■ PROBLEM STATEMENT ■
The expected output is a copy of every line in the records with the string "keeps".

Saved entries
----------

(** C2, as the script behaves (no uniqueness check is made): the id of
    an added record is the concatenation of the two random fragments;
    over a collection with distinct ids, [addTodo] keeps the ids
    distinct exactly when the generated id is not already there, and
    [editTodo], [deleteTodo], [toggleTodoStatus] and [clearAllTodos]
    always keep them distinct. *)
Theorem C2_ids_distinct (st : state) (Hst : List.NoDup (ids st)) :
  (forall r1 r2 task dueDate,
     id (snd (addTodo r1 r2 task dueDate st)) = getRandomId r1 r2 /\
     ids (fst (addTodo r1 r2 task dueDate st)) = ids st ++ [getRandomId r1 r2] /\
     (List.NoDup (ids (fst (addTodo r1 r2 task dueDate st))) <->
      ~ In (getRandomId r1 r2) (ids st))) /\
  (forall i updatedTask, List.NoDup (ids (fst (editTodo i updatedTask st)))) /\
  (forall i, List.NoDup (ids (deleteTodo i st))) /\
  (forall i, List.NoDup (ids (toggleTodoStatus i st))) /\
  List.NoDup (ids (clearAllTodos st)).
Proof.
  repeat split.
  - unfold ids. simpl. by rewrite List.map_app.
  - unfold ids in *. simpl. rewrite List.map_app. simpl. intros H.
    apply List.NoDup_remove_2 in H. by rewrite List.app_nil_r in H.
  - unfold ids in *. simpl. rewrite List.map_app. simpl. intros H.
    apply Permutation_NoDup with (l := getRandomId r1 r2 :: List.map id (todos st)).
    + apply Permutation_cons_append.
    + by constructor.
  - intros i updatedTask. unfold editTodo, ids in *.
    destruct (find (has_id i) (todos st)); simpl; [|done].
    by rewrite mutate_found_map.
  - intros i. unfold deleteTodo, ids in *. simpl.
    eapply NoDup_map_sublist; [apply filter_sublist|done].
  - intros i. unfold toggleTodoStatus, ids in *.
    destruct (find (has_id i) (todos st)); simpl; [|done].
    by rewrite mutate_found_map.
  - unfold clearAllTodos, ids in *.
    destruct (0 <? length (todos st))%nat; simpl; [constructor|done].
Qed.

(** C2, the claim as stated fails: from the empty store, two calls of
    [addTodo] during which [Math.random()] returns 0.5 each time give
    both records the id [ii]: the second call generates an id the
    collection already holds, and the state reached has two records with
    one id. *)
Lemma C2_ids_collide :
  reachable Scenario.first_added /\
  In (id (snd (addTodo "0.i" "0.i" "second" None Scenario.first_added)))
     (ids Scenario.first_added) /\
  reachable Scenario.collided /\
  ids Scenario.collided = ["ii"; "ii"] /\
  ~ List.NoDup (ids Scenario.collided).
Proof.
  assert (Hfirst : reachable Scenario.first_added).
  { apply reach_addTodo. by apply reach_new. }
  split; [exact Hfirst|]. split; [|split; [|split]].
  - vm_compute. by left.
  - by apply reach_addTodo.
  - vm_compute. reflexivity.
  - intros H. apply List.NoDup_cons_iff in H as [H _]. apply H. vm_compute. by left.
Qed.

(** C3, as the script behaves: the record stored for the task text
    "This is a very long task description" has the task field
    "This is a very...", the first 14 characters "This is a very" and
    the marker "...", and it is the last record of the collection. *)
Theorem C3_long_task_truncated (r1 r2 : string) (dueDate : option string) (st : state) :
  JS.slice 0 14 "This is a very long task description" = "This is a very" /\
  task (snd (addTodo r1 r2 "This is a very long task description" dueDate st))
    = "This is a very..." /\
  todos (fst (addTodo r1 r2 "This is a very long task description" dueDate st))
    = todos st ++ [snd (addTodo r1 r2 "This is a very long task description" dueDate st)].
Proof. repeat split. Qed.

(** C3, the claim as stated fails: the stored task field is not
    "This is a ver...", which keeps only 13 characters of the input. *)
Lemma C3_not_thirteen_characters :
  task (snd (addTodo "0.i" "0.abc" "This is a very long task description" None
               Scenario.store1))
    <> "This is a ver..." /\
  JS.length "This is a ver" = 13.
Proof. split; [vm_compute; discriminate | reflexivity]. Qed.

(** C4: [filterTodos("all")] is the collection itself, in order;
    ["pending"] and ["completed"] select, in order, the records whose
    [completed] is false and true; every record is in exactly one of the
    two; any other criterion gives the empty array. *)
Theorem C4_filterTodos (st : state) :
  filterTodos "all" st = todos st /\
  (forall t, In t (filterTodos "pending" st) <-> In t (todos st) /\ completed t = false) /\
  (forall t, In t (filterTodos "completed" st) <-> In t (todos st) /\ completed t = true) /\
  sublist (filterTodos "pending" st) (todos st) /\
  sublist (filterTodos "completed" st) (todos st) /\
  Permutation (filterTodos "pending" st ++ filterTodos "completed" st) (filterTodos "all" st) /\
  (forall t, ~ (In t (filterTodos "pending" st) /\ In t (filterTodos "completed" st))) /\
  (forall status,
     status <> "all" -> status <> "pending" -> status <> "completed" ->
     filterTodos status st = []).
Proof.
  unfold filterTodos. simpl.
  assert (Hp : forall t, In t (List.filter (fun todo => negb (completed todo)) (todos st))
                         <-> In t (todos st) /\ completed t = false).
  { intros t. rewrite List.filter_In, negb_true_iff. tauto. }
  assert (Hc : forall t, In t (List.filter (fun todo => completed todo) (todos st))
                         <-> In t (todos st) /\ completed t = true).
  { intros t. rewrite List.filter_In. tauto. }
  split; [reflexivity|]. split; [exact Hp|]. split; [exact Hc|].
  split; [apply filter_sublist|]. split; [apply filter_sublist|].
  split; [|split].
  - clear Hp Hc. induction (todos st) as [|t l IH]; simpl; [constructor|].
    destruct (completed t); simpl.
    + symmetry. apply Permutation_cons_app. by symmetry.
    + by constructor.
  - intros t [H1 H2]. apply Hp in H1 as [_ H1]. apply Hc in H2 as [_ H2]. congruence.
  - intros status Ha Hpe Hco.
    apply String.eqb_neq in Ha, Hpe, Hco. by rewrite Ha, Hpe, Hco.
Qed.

----------

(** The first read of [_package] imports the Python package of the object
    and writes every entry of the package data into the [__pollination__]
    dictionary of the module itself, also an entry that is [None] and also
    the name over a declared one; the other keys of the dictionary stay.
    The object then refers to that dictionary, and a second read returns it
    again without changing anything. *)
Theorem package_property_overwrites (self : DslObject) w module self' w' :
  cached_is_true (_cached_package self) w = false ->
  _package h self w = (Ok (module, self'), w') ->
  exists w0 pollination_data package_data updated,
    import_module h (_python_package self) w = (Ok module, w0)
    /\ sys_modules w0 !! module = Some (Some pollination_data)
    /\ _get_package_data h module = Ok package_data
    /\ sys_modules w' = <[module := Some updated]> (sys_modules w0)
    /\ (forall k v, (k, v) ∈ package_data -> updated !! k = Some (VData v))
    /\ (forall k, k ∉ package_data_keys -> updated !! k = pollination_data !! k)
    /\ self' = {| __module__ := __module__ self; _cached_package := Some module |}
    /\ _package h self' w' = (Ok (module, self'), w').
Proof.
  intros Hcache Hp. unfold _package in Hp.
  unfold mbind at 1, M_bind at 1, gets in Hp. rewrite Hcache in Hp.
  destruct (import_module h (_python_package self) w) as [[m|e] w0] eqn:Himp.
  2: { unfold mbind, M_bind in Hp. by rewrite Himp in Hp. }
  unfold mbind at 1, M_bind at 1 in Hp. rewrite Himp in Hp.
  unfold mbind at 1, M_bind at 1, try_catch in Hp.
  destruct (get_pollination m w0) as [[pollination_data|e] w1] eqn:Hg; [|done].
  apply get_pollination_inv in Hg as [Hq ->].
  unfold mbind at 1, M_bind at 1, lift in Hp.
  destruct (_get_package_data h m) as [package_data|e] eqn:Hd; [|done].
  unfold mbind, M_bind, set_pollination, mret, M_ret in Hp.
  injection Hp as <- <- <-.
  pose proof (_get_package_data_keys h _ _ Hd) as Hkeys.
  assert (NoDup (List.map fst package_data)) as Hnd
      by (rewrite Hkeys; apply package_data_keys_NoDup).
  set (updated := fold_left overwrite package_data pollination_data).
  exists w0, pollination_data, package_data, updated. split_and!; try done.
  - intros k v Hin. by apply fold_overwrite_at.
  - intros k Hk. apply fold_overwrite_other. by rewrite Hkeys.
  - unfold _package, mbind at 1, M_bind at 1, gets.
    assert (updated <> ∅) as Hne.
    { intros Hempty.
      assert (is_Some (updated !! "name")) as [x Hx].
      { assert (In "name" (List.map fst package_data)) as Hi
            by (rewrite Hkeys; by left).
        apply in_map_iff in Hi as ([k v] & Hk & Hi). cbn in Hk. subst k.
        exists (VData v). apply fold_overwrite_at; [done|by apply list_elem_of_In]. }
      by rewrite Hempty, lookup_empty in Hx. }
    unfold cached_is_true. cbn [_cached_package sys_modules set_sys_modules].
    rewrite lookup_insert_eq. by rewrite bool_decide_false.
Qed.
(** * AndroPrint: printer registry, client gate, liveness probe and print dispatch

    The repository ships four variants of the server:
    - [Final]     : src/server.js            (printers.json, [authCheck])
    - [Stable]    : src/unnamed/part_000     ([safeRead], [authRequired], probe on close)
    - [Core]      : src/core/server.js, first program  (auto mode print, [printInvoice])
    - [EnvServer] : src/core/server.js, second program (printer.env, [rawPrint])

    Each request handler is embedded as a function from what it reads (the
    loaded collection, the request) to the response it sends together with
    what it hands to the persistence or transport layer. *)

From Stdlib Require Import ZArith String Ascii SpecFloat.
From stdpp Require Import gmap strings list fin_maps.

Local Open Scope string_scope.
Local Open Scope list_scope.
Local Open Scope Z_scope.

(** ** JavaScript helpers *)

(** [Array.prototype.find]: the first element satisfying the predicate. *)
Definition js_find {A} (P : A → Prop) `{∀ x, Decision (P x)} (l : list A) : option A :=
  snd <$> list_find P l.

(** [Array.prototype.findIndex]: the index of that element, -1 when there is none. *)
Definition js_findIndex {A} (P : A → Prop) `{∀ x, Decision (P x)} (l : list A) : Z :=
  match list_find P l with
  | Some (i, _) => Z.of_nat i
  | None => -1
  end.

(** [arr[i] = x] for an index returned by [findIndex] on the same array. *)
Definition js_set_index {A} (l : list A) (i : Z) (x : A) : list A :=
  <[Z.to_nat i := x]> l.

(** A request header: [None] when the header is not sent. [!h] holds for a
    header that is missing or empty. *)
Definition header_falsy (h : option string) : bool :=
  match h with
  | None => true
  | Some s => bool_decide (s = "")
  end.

----------

■ SOLUTION ■
    over a collection with distinct ids, [addTodo] keeps the ids
    "This is a ver...", which keeps only 13 characters of the input. *)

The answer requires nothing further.